◆ **WORK INSTRUCTIONS**: Take the line that has "split; [|split; [by" in it and every line after it to the end of the entries, and reproduce them exactly.

Collected data:
____

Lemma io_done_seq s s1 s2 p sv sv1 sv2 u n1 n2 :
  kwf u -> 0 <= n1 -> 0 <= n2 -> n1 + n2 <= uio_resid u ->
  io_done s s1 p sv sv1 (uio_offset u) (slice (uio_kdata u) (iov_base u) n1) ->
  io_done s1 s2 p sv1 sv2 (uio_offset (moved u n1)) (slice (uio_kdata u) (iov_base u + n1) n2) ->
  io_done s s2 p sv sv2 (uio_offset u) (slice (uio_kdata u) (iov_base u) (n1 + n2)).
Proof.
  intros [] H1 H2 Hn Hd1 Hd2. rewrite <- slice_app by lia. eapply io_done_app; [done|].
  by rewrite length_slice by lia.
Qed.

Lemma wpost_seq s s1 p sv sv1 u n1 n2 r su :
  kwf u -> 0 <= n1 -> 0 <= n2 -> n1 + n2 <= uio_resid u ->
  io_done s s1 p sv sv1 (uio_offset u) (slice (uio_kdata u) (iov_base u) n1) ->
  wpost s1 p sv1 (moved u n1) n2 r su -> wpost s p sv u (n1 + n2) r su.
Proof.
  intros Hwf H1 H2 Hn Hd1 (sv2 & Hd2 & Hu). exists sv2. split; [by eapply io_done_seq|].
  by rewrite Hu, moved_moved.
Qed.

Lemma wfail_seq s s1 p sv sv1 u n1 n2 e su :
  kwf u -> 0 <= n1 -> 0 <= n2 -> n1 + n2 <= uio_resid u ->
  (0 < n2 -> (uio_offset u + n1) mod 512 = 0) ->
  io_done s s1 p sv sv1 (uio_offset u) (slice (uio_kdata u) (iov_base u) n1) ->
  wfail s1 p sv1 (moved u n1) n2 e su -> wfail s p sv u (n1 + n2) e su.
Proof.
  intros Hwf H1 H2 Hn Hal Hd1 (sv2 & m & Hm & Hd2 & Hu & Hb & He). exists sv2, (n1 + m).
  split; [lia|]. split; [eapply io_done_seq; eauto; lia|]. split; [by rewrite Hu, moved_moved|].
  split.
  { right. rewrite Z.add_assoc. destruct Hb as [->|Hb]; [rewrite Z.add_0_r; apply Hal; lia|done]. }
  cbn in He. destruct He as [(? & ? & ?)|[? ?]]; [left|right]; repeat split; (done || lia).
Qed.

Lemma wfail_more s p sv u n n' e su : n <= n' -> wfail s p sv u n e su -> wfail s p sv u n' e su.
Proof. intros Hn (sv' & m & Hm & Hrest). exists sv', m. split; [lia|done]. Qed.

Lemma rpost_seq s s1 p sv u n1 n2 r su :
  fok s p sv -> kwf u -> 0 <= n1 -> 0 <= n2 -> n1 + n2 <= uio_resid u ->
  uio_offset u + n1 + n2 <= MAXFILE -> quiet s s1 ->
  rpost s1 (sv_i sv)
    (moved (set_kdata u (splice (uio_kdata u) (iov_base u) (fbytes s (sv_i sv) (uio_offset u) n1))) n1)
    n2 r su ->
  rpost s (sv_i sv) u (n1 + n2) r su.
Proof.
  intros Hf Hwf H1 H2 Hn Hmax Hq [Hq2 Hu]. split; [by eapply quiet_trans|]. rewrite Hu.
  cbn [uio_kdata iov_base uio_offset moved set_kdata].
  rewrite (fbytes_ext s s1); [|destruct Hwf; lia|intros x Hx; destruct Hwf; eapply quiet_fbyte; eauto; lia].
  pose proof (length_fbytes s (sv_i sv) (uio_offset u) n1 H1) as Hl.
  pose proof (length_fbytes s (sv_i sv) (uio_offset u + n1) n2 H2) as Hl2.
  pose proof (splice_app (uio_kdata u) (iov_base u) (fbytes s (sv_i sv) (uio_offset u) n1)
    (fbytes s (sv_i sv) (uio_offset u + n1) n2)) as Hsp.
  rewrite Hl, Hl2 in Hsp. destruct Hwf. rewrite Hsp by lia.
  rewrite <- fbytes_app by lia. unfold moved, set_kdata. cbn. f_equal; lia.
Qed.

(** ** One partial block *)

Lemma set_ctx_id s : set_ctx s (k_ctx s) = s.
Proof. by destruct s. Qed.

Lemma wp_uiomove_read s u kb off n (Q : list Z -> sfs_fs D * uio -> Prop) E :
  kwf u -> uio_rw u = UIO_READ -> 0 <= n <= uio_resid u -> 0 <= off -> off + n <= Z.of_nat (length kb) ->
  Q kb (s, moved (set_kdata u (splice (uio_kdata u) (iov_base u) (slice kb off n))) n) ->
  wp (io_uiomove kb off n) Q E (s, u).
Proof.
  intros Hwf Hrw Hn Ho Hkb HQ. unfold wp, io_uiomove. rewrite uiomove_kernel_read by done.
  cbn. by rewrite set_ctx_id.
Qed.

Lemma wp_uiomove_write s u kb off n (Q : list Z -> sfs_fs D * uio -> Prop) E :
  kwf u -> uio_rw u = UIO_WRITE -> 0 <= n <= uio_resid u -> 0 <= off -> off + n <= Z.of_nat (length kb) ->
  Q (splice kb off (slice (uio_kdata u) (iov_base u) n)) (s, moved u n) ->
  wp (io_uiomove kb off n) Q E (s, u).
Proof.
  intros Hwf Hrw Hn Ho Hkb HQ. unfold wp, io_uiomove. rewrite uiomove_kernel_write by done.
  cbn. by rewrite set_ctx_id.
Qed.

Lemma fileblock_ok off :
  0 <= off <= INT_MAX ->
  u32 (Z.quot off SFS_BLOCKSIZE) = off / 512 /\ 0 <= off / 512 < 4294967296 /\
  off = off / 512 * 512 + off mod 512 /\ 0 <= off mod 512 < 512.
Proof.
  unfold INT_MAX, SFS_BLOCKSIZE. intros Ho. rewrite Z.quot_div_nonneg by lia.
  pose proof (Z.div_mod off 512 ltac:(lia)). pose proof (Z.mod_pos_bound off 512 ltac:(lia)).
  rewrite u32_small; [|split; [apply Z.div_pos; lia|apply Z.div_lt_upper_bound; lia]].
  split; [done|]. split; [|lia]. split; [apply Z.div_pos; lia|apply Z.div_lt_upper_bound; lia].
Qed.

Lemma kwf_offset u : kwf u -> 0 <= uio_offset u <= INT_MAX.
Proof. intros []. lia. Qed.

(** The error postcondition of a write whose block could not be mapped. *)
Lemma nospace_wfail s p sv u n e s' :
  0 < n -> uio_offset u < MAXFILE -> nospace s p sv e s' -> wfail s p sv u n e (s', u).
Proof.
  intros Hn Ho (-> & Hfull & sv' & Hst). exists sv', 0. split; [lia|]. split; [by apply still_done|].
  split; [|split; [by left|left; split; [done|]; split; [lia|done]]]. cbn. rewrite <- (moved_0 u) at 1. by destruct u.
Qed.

____

◆ **THE ANSWER**:
  split; [|split; [by left|left; split; [done|]; split; [lia|done]]]. cbn. rewrite <- (moved_0 u) at 1. by destruct u.
Qed.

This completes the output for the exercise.